• Information provided
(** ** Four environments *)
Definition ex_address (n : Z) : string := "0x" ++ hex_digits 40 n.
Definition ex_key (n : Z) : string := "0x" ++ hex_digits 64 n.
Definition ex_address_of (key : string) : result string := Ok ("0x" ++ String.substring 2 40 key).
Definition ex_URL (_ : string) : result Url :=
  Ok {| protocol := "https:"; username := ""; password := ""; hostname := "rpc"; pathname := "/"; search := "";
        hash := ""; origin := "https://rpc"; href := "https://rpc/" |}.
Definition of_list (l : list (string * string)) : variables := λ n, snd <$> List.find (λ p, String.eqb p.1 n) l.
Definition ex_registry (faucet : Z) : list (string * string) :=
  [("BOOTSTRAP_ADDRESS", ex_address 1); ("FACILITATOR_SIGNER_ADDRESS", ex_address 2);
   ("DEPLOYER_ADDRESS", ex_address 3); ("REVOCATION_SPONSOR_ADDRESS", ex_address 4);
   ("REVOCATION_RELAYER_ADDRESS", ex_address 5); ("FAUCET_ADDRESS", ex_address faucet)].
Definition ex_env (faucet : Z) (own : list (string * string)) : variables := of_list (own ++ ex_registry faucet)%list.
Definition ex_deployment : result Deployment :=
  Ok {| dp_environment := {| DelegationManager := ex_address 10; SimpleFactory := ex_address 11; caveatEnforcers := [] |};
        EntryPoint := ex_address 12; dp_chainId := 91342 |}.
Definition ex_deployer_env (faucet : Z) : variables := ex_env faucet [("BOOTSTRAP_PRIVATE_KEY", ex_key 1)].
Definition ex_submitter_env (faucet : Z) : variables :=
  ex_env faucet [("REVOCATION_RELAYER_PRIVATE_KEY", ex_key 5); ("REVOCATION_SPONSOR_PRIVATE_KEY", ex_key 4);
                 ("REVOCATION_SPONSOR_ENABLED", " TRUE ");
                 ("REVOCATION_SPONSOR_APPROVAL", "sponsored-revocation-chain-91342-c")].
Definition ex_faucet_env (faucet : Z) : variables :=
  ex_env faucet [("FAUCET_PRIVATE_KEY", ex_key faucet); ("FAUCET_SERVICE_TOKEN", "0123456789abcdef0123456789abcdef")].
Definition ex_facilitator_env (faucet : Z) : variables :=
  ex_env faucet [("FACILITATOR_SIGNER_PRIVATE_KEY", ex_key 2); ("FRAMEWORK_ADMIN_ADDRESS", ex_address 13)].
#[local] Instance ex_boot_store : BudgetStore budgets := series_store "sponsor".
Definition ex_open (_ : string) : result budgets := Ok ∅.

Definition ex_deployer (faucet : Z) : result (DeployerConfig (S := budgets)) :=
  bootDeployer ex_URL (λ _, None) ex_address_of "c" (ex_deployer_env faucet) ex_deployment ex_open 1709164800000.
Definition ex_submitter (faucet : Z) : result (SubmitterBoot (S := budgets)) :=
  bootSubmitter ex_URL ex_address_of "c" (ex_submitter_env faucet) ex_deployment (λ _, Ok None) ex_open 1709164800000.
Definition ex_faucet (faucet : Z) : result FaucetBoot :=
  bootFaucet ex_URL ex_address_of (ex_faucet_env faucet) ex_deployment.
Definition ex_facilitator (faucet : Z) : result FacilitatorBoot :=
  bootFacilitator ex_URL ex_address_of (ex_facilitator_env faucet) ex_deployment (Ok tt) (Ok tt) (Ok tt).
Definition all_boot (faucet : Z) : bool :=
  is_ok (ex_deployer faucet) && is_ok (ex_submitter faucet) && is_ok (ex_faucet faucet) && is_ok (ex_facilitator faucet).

• Exercise objective
No line before the one with "bootSubmitter ex_URL ex_address_of" belongs in the answer; copy that line and the rest of the records exactly.

• Answer for this exercise
  bootSubmitter ex_URL ex_address_of "c" (ex_submitter_env faucet) ex_deployment (λ _, Ok None) ex_open 1709164800000.
Definition ex_faucet (faucet : Z) : result FaucetBoot :=
  bootFaucet ex_URL ex_address_of (ex_faucet_env faucet) ex_deployment.
Definition ex_facilitator (faucet : Z) : result FacilitatorBoot :=
  bootFacilitator ex_URL ex_address_of (ex_facilitator_env faucet) ex_deployment (Ok tt) (Ok tt) (Ok tt).
Definition all_boot (faucet : Z) : bool :=
  is_ok (ex_deployer faucet) && is_ok (ex_submitter faucet) && is_ok (ex_faucet faucet) && is_ok (ex_facilitator faucet).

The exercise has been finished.